## Lab: Pythagorean Expectation for NBA

### On You Own: Deriving the Exponent for NBA Pythagorean Expectation

In this lab, you will perform the same analysis for the NBA reusing (almost exactly) the same code from the demo on Pythagorean Expectation for MLB but tweaked whereever necessary.  If you are unsure how to do something, just look to the corresponding part of the MLB section and emulate the code.  The data is loaded in the first cell.
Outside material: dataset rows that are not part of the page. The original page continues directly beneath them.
(** One character inside a JSON string literal. *)
Definition escape_char (ensure_ascii : bool) (c : ascii) : string :=
  let n := N_of_ascii c in
  if (n =? 34)%N then String "\" (byte 34)
  else if (n =? 92)%N then "\\"
  else if (n =? 10)%N then "\n"
  else if (n =? 13)%N then "\r"
  else if (n =? 9)%N then "\t"
  else if (n =? 12)%N then "\f"
  else if (n =? 8)%N then "\b"
  else if (n <? 32)%N then unicode_escape n
  else if ensure_ascii && (126 <? n)%N then unicode_escape n
  else String c "".

Fixpoint escape (ensure_ascii : bool) (s : string) : string :=
  match s with
  | "" => ""
  | String c s' => escape_char ensure_ascii c +:+ escape ensure_ascii s'
  end.

Definition dumps_str (ensure_ascii : bool) (s : string) : string :=
  byte 34 +:+ (escape ensure_ascii s +:+ byte 34).

Fixpoint join (sep : string) (l : list string) : string :=
  match l with
  | [] => ""
  | [x] => x
  | x :: l' => x +:+ (sep +:+ join sep l')
  end.

(** [json.dumps(v, separators=("," + sp, ":" + sp))]. *)
Fixpoint dumps_sp (sp : string) (ensure_ascii : bool) (v : json) : string :=
  match v with
  | JNull => "null"
  | JBool true => "true"
  | JBool false => "false"
  | JInt n => pretty n
  | JFloat r => r
  | JStr s => dumps_str ensure_ascii s
  | JArr l => "[" +:+ (join (String "," sp) (map (dumps_sp sp ensure_ascii) l) +:+ "]")
  | JObj kvs =>
      "{" +:+ (join (String "," sp)
        (map (fun kv => match kv with
                        | (k, x) => dumps_str ensure_ascii k +:+ (String ":" sp +:+ dumps_sp sp ensure_ascii x)
                        end) kvs) +:+ "}")
  end.

(** [json.dumps(v, separators=(",", ":"))], and with the default separators. *)
Definition dumps (ensure_ascii : bool) (v : json) : string := dumps_sp "" ensure_ascii v.

Definition dumps_default (v : json) : string := dumps_sp " " true v.

(** [.encode("utf-8")] on code points below 256. *)
Fixpoint utf8 (s : string) : string :=
  match s with
  | "" => ""
  | String c s' =>
      let n := N_of_ascii c in
      if (n <? 128)%N then String c (utf8 s')
      else String (ascii_of_N (192 + n / 64)%N)
             (String (ascii_of_N (128 + n mod 64)%N) (utf8 s'))
  end.

(** [allow_nan=False] refuses the three values JSON has no text for. *)
Fixpoint finite (v : json) : bool :=
  match v with
  | JFloat r => negb (String.eqb r "NaN" || String.eqb r "Infinity" || String.eqb r "-Infinity")
  | JArr l => forallb finite l
  | JObj kvs => forallb (fun kv => match kv with (_, x) => finite x end) kvs
  | _ => true
  end.

(** What PostgreSQL reads as [jsonb]: no such float, and no escape [\u0000]. *)
Fixpoint jsonb_ok (v : json) : bool :=
  match v with
  | JStr s => no_nul s
  | JFloat _ => finite v
  | JArr l => forallb jsonb_ok l
  | JObj kvs => forallb (fun kv => match kv with (k, x) => no_nul k && jsonb_ok x end) kvs
  | _ => true
  end.

(** * Well-formed values

    What a Python value of type [json] satisfies: the text of a float is a
    number with a fraction or an exponent, so it is never the text of an int. *)

Definition number_char (c : ascii) : bool :=
  let n := N_of_ascii c in
  ((48 <=? n) && (n <=? 57) || (n =? 43) || (n =? 45) || (n =? 46) || (n =? 101))%N.

Definition int_char (c : ascii) : bool :=
  let n := N_of_ascii c in ((48 <=? n) && (n <=? 57) || (n =? 45))%N.

Fixpoint all_in (p : ascii → bool) (s : string) : bool :=
  match s with
  | "" => true
  | String c s' => p c && all_in p s'
  end.

Definition float_repr (s : string) : bool :=
  negb (String.eqb s "") && all_in number_char s && negb (all_in int_char s).

Fixpoint wf_json (v : json) : bool :=
  match v with
  | JFloat r => float_repr r
  | JArr l => forallb wf_json l
  | JObj kvs => forallb (fun kv => match kv with (_, x) => wf_json x end) kvs
  | _ => true
  end.

(** * Lemmas *)

#[local] Arguments String.append : simpl nomatch.

Section json_induction.
Variable P : json → Prop.
Hypothesis Hnull : P JNull.
Hypothesis Hbool : ∀ b, P (JBool b).
Hypothesis Hint : ∀ n, P (JInt n).
Hypothesis Hfloat : ∀ r, P (JFloat r).
Hypothesis Hstr : ∀ s, P (JStr s).
Hypothesis Harr : ∀ l, Forall P l → P (JArr l).
Hypothesis Hobj : ∀ kvs, Forall (fun kv => P kv.2) kvs → P (JObj kvs).

Fixpoint json_nested_ind (v : json) : P v :=
  match v with
  | JNull => Hnull
  | JBool b => Hbool b
  | JInt n => Hint n
  | JFloat r => Hfloat r
  | JStr s => Hstr s
  | JArr l =>
      Harr l ((fix go (l : list json) : Forall P l :=
        match l with
        | [] => List.Forall_nil P
        | x :: l' => @List.Forall_cons _ P x l' (json_nested_ind x) (go l')
        end) l)
  | JObj kvs =>
      Hobj kvs ((fix go (l : list (string * json)) : Forall (fun kv => P kv.2) l :=
        match l with
        | [] => List.Forall_nil _
        | (k, x) :: l' => @List.Forall_cons _ (fun kv => P kv.2) (k, x) l' (json_nested_ind x) (go l')
        end) kvs)
  end.
End json_induction.

Lemma sapp_assoc (a b c : string) : (a +:+ b) +:+ c = a +:+ (b +:+ c).
Proof. induction a as [|x a IH]; cbn; [done|]. by rewrite IH. Qed.

Lemma string_cons_inj (c d : ascii) (s t : string) : String c s = String d t → c = d ∧ s = t.
Proof. intros E. by inversion E. Qed.

Definition all_ascii : list ascii := map (fun n => ascii_of_nat n) (seq 0 256).

Lemma in_all_ascii c : In c all_ascii.
Proof.
  unfold all_ascii. apply in_map_iff. exists (nat_of_ascii c).
  split; [apply ascii_nat_embedding|]. apply in_seq. pose proof (nat_ascii_bounded c). lia.
Qed.

(** No escape is a prefix of another, and none starts with the quote. *)
Definition escape_code_ok (ea : bool) : bool :=
  forallb (fun c =>
    negb (startswith (byte 34) (escape_char ea c)) &&
    forallb (fun d => Ascii.eqb c d || negb (startswith (escape_char ea c) (escape_char ea d)))
      all_ascii) all_ascii.

Lemma escape_code_ok_true ea : escape_code_ok ea = true.
Proof. destruct ea; vm_compute; reflexivity. Qed.
(* ===== verification/Text.v ===== *)
(** Text: the string operations of Python the code uses, and their lemmas.

    A string is a list of code points below 256. *)
From Stdlib Require Import Ascii.
From S2P Require Import Prelude Json.

Definition mem (l : list string) (s : string) : bool := existsb (String.eqb s) l.

Fixpoint contains (p s : string) : bool :=
  startswith p s || match s with String _ s' => contains p s' | EmptyString => false end.

(** * Python's string operations *)

(** [str.isspace], and [\s] of a pattern. *)
Definition isspace (c : ascii) : bool :=
  let n := N_of_ascii c in
  ((9 <=? n) && (n <=? 13) || (28 <=? n) && (n <=? 32) || (n =? 133) || (n =? 160))%N.

#[global] Arguments isspace : simpl never.

Fixpoint lstrip (s : string) : string :=
  match s with
  | String c s' => if isspace c then lstrip s' else s
  | EmptyString => ""
  end.

Fixpoint rstrip (s : string) : string :=
  match s with
  | EmptyString => ""
  | String c s' => match rstrip s' with
                   | EmptyString => if isspace c then "" else String c ""
                   | r => String c r
                   end
  end.

Definition strip (s : string) : string := rstrip (lstrip s).

Definition string_rev (s : string) : string := String.string_of_list_ascii (rev (String.list_ascii_of_string s)).

Definition nonempty (s : string) : bool := negb (String.eqb s "").

Definition newline : ascii := "010"%char.
Definition nl : string := String newline "".

(** [[0-9a-f]]. *)
Definition hex_char (c : ascii) : bool :=
  let n := N_of_ascii c in ((48 <=? n) && (n <=? 57) || (97 <=? n) && (n <=? 102))%N.

(** [s.split(c)] for a one-character separator. *)
Fixpoint split_on (c : ascii) (s : string) : list string :=
  match s with
  | EmptyString => [""]
  | String x s' =>
      if Ascii.eqb x c then "" :: split_on c s'
      else match split_on c s' with
           | w :: ws => String x w :: ws
           | [] => [String x ""]
           end
  end.

(** [s.split("\n\n")]. *)
Fixpoint split_blank (s : string) : list string :=
  match s with
  | EmptyString => [""]
  | String x s' =>
      match s' with
      | String y s'' =>
          if Ascii.eqb x newline && Ascii.eqb y newline then "" :: split_blank s''
          else match split_blank s' with
               | w :: ws => String x w :: ws
               | [] => [String x ""]
               end
      | EmptyString => [String x ""]
      end
  end.

(** [re.sub(r"\n{3,}", "\n\n", s)]: [n] newlines were seen just before. *)
Fixpoint collapse (n : Z) (s : string) : string :=
  match s with
  | EmptyString => ""
  | String c s' =>
      if Ascii.eqb c newline then if n <? 2 then String c (collapse (n + 1) s') else collapse n s'
      else String c (collapse 0 s')
  end.

Definition lower_char (c : ascii) : ascii :=
  let n := N_of_ascii c in
  if ((65 <=? n) && (n <=? 90) || (192 <=? n) && (n <=? 222) && negb (n =? 215))%N then ascii_of_N (n + 32) else c.

Fixpoint lower (s : string) : string :=
  match s with
  | EmptyString => ""
  | String c s' => String (lower_char c) (lower s')
  end.

Definition blank (s : string) : bool := negb (nonempty (strip s)).

Definition blank_line (a b : string) : string := a +:+ nl +:+ nl +:+ b.

(** * Prefixes and lengths *)

Lemma mem_spec l s : mem l s = true ↔ In s l.
Proof. unfold mem. rewrite existsb_exists. setoid_rewrite String.eqb_eq. split; [by intros (x & ? & ->)|by exists s]. Qed.

Lemma length_substring n m s : (n + m <= String.length s)%nat → String.length (String.substring n m s) = m.
Proof.
  revert n m. induction s as [|c s IH]; intros n m H; cbn in H.
  - by destruct n, m; cbn in *; try lia.
  - destruct n as [|n]; cbn.
    + destruct m as [|m]; [done|]. cbn. f_equal. apply (IH 0%nat). lia.
    + apply IH. lia.
Qed.

Lemma length_sapp (a b : string) : String.length (a +:+ b) = (String.length a + String.length b)%nat.
Proof. induction a as [|c a IH]; [done|]. change (S (String.length (a +:+ b)) = S (String.length a + String.length b)). by rewrite IH. Qed.

Lemma startswith_spec p s : startswith p s = true ↔ ∃ r, s = p +:+ r.
Proof.
  revert s. induction p as [|c p IH]; intros s; cbn [startswith].
  - split; [by exists s|done].
  - destruct s as [|x s]; [split; [done|by intros [r [=]]]|]. rewrite andb_true_iff, Ascii.eqb_eq, IH. split.
    + intros [-> [r ->]]. by exists r.
    + intros [r [= -> ->]]. split; [done|by exists r].
Qed.

Lemma sapp_length_inj a b r r' : String.length a = String.length b → a +:+ r = b +:+ r' → a = b.
Proof.
  revert b. induction a as [|x a IH]; intros [|y b]; cbn; [done..|]. intros [= Hl] [= -> H]. f_equal. by apply IH.
Qed.

Lemma startswith_app p q s : startswith (p +:+ q) s = true → startswith p s = true.
Proof.
  revert s. induction p as [|c p IH]; intros s; [done|]. destruct s as [|x s]; [done|].
  change (String c p +:+ q) with (String c (p +:+ q)). cbn [startswith]. rewrite !andb_true_iff.
  intros [-> H]. split; [done|by apply IH].
Qed.

(** * Ink: strings that stripping leaves alone *)

Definition starts_ink (s : string) : Prop := ∃ c r, s = String c r ∧ isspace c = false.
Definition ends_ink (s : string) : Prop := ∃ a c, s = a +:+ String c "" ∧ isspace c = false.
Definition inked (s : string) : Prop := starts_ink s ∧ ends_ink s.

Lemma sapp_nil (a : string) : a +:+ "" = a.
Proof. induction a as [|c a IH]; [done|]. change (String c (a +:+ "") = String c a). by rewrite IH. Qed.

Lemma lstrip_ink s : starts_ink s → lstrip s = s.
Proof. intros (c & r & -> & Hc). cbn. by rewrite Hc. Qed.

Lemma rstrip_ends a c : isspace c = false → rstrip (a +:+ String c "") = a +:+ String c "".
Proof.
  intros Hc. induction a as [|x a IH].
  { change ((if isspace c then "" else String c "") = String c ""). by rewrite Hc. }
  change (rstrip (String x (a +:+ String c "")) = String x (a +:+ String c "")). cbn [rstrip]. rewrite IH.
  by destruct a.
Qed.

Lemma rstrip_ink s : ends_ink s → rstrip s = s.
Proof. intros (a & c & -> & Hc). by apply rstrip_ends. Qed.

Lemma lstrip_starts s : lstrip s = "" ∨ starts_ink (lstrip s).
Proof.
  induction s as [|c s IH]; [by left|]. cbn. destruct (isspace c) eqn:E; [done|]. right. by exists c, s.
Qed.

Lemma rstrip_split s : rstrip s = "" ∨ ends_ink (rstrip s).
Proof.
  induction s as [|c s IH]; [by left|]. cbn. destruct (rstrip s) as [|x r] eqn:E.
  - destruct (isspace c) eqn:Ec; [by left|]. right. by exists "", c.
  - destruct IH as [[=]|(a & y & Ea & Hy)]. right. exists (String c a), y. by rewrite Ea.
Qed.

Lemma rstrip_starts s : starts_ink s → starts_ink (rstrip s).
Proof.
  intros (c & r & -> & Hc). cbn. destruct (rstrip r) as [|x t].
  - rewrite Hc. by exists c, "".
  - by exists c, (String x t).
Qed.

Lemma strip_inked s : strip s = "" ∨ inked (strip s).
Proof.
  unfold strip. destruct (lstrip_starts s) as [->|Hs]; [by left|].
  destruct (rstrip_split (lstrip s)) as [->|He]; [by left|]. right. split; [by apply rstrip_starts|done].
Qed.

Lemma strip_id s : inked s → strip s = s.
Proof. intros [H1 H2]. unfold strip. by rewrite lstrip_ink, rstrip_ink. Qed.

Lemma ends_app a s : ends_ink s → ends_ink (a +:+ s).
Proof. intros (b & c & -> & Hc). exists (a +:+ b), c. by rewrite sapp_assoc. Qed.

Lemma starts_app a s : starts_ink a → starts_ink (a +:+ s).
Proof. intros (c & r & -> & Hc). by exists c, (r +:+ s). Qed.

Lemma lstrip_app a s : starts_ink s → ∃ a', lstrip (a +:+ s) = a' +:+ s.
Proof.
  intros Hs. induction a as [|c a IH].
  - exists "". by apply lstrip_ink.
  - change (∃ a', (if isspace c then lstrip (a +:+ s) else String c (a +:+ s)) = a' +:+ s).
    destruct (isspace c); [done|]. by exists (String c a).
Qed.

(** What is stripped at the end of a text stays whole. *)
Lemma strip_keeps_tail a s : inked s → ∃ a', strip (a +:+ s) = a' +:+ s.
Proof.
  intros [H1 H2]. destruct (lstrip_app a s H1) as [a' E]. exists a'. unfold strip. rewrite E.
  apply rstrip_ink. by apply ends_app.
Qed.

Lemma blank_line_inked a b : inked a → inked b → inked (blank_line a b).
Proof.
  intros [H1 _] [_ H2]. split; [by apply starts_app|]. unfold blank_line. by do 3 apply ends_app.
Qed.

Lemma inked_nonempty s : inked s → s ≠ "".
Proof. intros [(c & r & -> & _) _]. done. Qed.

(** * Infixes *)

Definition infix (p s : string) : Prop := ∃ a b, s = a +:+ p +:+ b.

Lemma infix_refl p : infix p p.
Proof. exists "", "". cbn. by rewrite sapp_nil. Qed.

Lemma infix_trans p q r : infix p q → infix q r → infix p r.
Proof. intros (a & b & ->) (c & e & ->). exists (c +:+ a), (b +:+ e). by rewrite !sapp_assoc. Qed.

Lemma infix_left a b : infix a (blank_line a b).
Proof. exists "", (nl +:+ nl +:+ b). done. Qed.

Lemma infix_right a b : infix b (blank_line a b).
Proof. exists (a +:+ nl +:+ nl), "". unfold blank_line. by rewrite sapp_nil, !sapp_assoc. Qed.

Lemma strip_blank_line a p : inked p → inked (strip (blank_line a p)) ∧ infix p (strip (blank_line a p)).
Proof.
  intros Hp. assert (E : blank_line a p = (a +:+ nl +:+ nl) +:+ p) by (unfold blank_line; by rewrite !sapp_assoc).
  rewrite E. destruct (strip_keeps_tail (a +:+ nl +:+ nl) p Hp) as [a' Ea]. split.
  - destruct (strip_inked ((a +:+ nl +:+ nl) +:+ p)) as [H|H]; [|done]. exfalso. rewrite Ea in H.
    apply (inked_nonempty p Hp). destruct a'; [done|]. done.
  - rewrite Ea. exists a', "". by rewrite sapp_nil.
Qed.

(** * Stripping and infixes *)

Lemma lstrip_suffix s : ∃ a, s = a +:+ lstrip s.
Proof.
  induction s as [|c s [a E]]; [by exists ""|]. cbn. destruct (isspace c); [|by exists ""].
  exists (String c a). change (String c s = String c (a +:+ lstrip s)). by rewrite <- E.
Qed.

Lemma rstrip_prefix s : ∃ b, s = rstrip s +:+ b.
Proof.
  induction s as [|c s [b E]]; [by exists ""|]. cbn. destruct (rstrip s) as [|x r] eqn:Er.
  - destruct (isspace c); [by exists (String c s)|by exists s].
  - exists b. change (String c s = String c (String x r +:+ b)). by rewrite <- E.
Qed.

Lemma infix_of_strip s : infix (strip s) s.
Proof.
  destruct (lstrip_suffix s) as [a Ea]. destruct (rstrip_prefix (lstrip s)) as [b Eb]. exists a, b.
  unfold strip. by rewrite <- Eb.
Qed.

Lemma rstrip_app p b : ends_ink p → ∃ b', rstrip (p +:+ b) = p +:+ b'.
Proof.
  intros (a & c & -> & Hc). exists (rstrip b). rewrite sapp_assoc. induction a as [|x a IH].
  - change (match rstrip b with EmptyString => if isspace c then "" else String c "" | r => String c r end = String c (rstrip b)).
    rewrite Hc. by destruct (rstrip b).
  - change (rstrip (String x (a +:+ String c "" +:+ b)) = String x ((a +:+ String c "") +:+ rstrip b)). cbn [rstrip].
    change (a +:+ String c "" +:+ b) with (a +:+ (String c "" +:+ b)). rewrite IH. by destruct a.
Qed.

Lemma infix_in_strip p s : inked p → infix p s → infix p (strip s).
Proof.
  intros [H1 H2] (a & b & ->). assert (H3 : starts_ink (p +:+ b)) by by apply starts_app.
  destruct (lstrip_app a (p +:+ b) H3) as [a' Ea]. unfold strip. rewrite Ea.
  assert (H4 : ends_ink (a' +:+ p)) by by apply ends_app.
  destruct (rstrip_app (a' +:+ p) b H4) as [b' Eb]. rewrite sapp_assoc in Eb. rewrite Eb.
  exists a', b'. by rewrite sapp_assoc.
Qed.

Lemma infix_strip_eq p s t : inked p → strip s = strip t → infix p s → infix p t.
Proof.
  intros Hp E H. apply (infix_trans p (strip t)); [|apply infix_of_strip]. rewrite <- E. by apply infix_in_strip.
Qed.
The columns (excluding some self-explanatory ones):
+ `lg_id`: League ID
+ `mp`: minutes played
+ `pts`: points scored
+ `opp_pts`: opponent points scored

**IMPORTANT TIP**: Reuse the code from the demo on Pythagorean Expectation for MLB as much as possible.  You should be able to reuse basically all of it and rename a few things here and there.  It should all work to produce the results for this lab!  

## Setup (Do Not Change)

In [None]:
%run ../../utils/notebook_setup.py

import numpy as np
import pandas as pd

from datascience_stats import linear_fit

nba = pd.read_csv(
    "nba_team_season_data.csv", 
    usecols=[1, 2, 3, 12, 16, 17, 38, 59, 60, 61]
)
nba.head()

### 1. The first thing we need to do is compute the winning percentage 
$$
    \text{Win Pct} = W / G
$$

In [None]:
nba['Wpct'] = nba['wins'] / nba['g']

### 2. Then we need to compute Points per Game values
\begin{align*}
    \text{Points For per Game} & = \text{Points For}\ /\ \text{Game} \\
    \text{Points Against per Game} & = \text{Points Against}\ /\ \text{Game} \\
    \text{Net Points per Game} & = \text{Points For per Game} - \text{Points Against per Game}
\end{align*}

Call the columns `ppg`, `opp_ppg`, and `net_ppg`.

*Note: Feel free to perform the analysis using Ratings, which provide points per 100 possessions, provided in the NBA dataset (you will need to change the data loading to include those columns).  The results will be identical.

_Question_

We're computing a per game value.  Should we use 82 or should we use something else?  What happened in the NBA recently (~2011) that might necessitate not using 82?

_Answer_

League seasons don't always have 82 games in the NBA.  2011 had a lockout that shortened the season.  When _normalizing_ data by something like games or plate appearances or shots, it's obviously best to use the actual count and not an assumption about what it should be.

In [None]:
nba['ppg'] = nba['pts'] / nba['g']
nba['opp_ppg'] = nba['opp_pts'] / nba['g']
nba['net_ppg'] = nba['ppg'] - nba['opp_ppg']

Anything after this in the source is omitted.